Laser- and arc-heating are used in laser detonators, exploding-bridgewire detonators, and exploding foil initiators, where a shock wave and then detonation in conventional chemical explosive material is created by laser- or electric-arc heating. Laser and electric energy are not currently used in practice to generate most of the required energy, but only to initiate reactions.
Properties of explosive materials
To determine the suitability of an explosive substance for a particular use, its physical properties must first be known. The usefulness of an explosive can only be appreciated when the properties and the factors affecting them are fully understood. Some of the more important characteristics are listed below:
Availability and cost
The availability and cost of explosives are determined by the availability of the raw materials and the cost, complexity, and safety of the manufacturing operations.
Sensitivity
Main article: Sensitivity (explosives)
Sensitivity refers to the ease with which an explosive can be ignited or detonated, i.e., the amount and intensity of shock, friction, or heat that is required. When the term sensitivity is used, care must be taken to clarify what kind of sensitivity is under discussion. The relative sensitivity of a given explosive to impact may vary greatly from its sensitivity to friction or heat. Some of the test methods used to determine sensitivity relate to:
Impact — Sensitivity is expressed in terms of the distance through which a standard weight must be dropped onto the material to cause it to explode.
Friction — Sensitivity is expressed in terms of what occurs when a weighted pendulum scrapes across the material (it may snap, crackle, ignite, and/or explode).
Heat — Sensitivity is expressed in terms of the temperature at which flashing or explosion of the material occurs.

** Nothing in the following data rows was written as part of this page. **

(** * Claude Chat backend: conversation store, model registry and chat handlers

    A shallow embedding of [backend/main.py] and [backend/database.py].

    Modelling conventions.
    - A Python [str] is a list of Unicode code points, so [len] and slices
      count characters.  White space is what [str.isspace] accepts.
      [str.lower], whose table is the Unicode character database, is an
      argument [lower] of the one function that calls it; so is the lower-case
      mapping [fold] of the database's locale, which [ILIKE] compares
      characters with.
    - [datetime] values are integers (ticks of the clock); every reading of the
      clock made by a handler is an input of the handler.
    - A [float] temperature is only ever passed on or rendered with [str()],
      so it is carried as its rendering.
    - The relational store is the PostgreSQL database of [database.py] and
      enforces what is declared there: a message row is accepted only when
      its [conversation_id] names an existing conversation; a [String(n)]
      column keeps a value of at most [n] characters, cuts a longer one to
      [n] characters when it cuts off blanks only, and refuses any other.
      Identifiers are drawn with [uuid4] and are inputs; they are taken to
      differ from those in use.  A commit is atomic.  [ORDER BY] is a stable
      sort of the rows in insertion order: rows with equal keys come in the
      order they were stored, one of the orders the database may give them.
    - Everything a handler does to the outside world (notifications on the
      socket, the upstream call, pauses, commits) is recorded, in order, in a
      trace of events. *)

From Stdlib Require Import ZArith NArith Lia List Ascii String Sorting.Sorted Permutation.
From stdpp Require Import base decidable option gmap strings.
Import ListNotations.
(** * gasolineras-mexico: the data pipeline of [utils.py]

    A shallow embedding of the data-preparation and aggregation code of
    [src/utils.py] (station reconciliation, price cleaning, grouped
    averages, per-station and per-capita ratios, magnitude formatting),
    with the properties of the specification stated over it.

    Numbers.  A pandas float is modelled by an exact rational ([Qc], the
    canonical rationals) or by one of the special values.  A price, volume
    or population cell is a finite number or missing ([option Qc], [None]
    for NaN); the result of a division may also be infinite ([fval]).
    Rounding and overflow of binary floating point are not modelled:
    finite arithmetic is exact, and a zero has no sign.  Where an input
    that reads as an infinity changes what the code does (the price
    cleaner, the population labels), the functions are also given on
    cells of type [fval], with the arithmetic of the infinities.

    Tables.  A DataFrame is the list of its rows, in row order; a row is a
    record with one field per column the code reads.  State names are
    never missing.  A table that the code sorts for display is modelled as
    it is just before [sort_values], which only reorders its rows; the
    charts drawn from the tables are not modelled. *)

From Stdlib Require Import QArith Qcanon Qround ZArith String Ascii.
From stdpp Require Import base numbers list strings pretty.

Local Open Scope Qc_scope.

(* ================================================================== *)
(** * Numbers *)

Module Num.

(** A finite decimal constant [n/d]. *)
Definition dec (n : Z) (d : positive) : Qc := Q2Qc (n # d).

(** The result of a float division. *)
Inductive fval : Type :=
| Fin (q : Qc)
| PInf
| NInf
| NaN.

#[global] Instance fval_eq_dec : EqDecision fval.
Proof. solve_decision. Defined.

(** Comparisons of floats: every comparison with NaN is false. *)
Definition lt_f (a b : option Qc) : bool :=
  match a, b with
  | Some x, Some y => bool_decide (x < y)
  | _, _ => false
  end.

Sensitivity is an important consideration in selecting an explosive for a particular purpose. The explosive in an armor-piercing projectile must be relatively insensitive, or the shock of impact would cause it to detonate before it penetrated to the point desired. The explosive lenses around nuclear charges are also designed to be highly insensitive, to minimize the risk of accidental detonation.
Sensitivity to initiation
The index of the capacity of an explosive to be initiated into detonation in a sustained manner. It is defined by the power of the detonator which is certain to prime the explosive to a sustained and continuous detonation. Reference is made to the Sellier-Bellot scale that consists of a series of 10 detonators, from n. 1 to n. 10, each of which corresponds to an increasing charge weight. In practice, most of the explosives on the market today are sensitive to an n. 8 detonator, where the charge corresponds to 2 grams of mercury fulminate.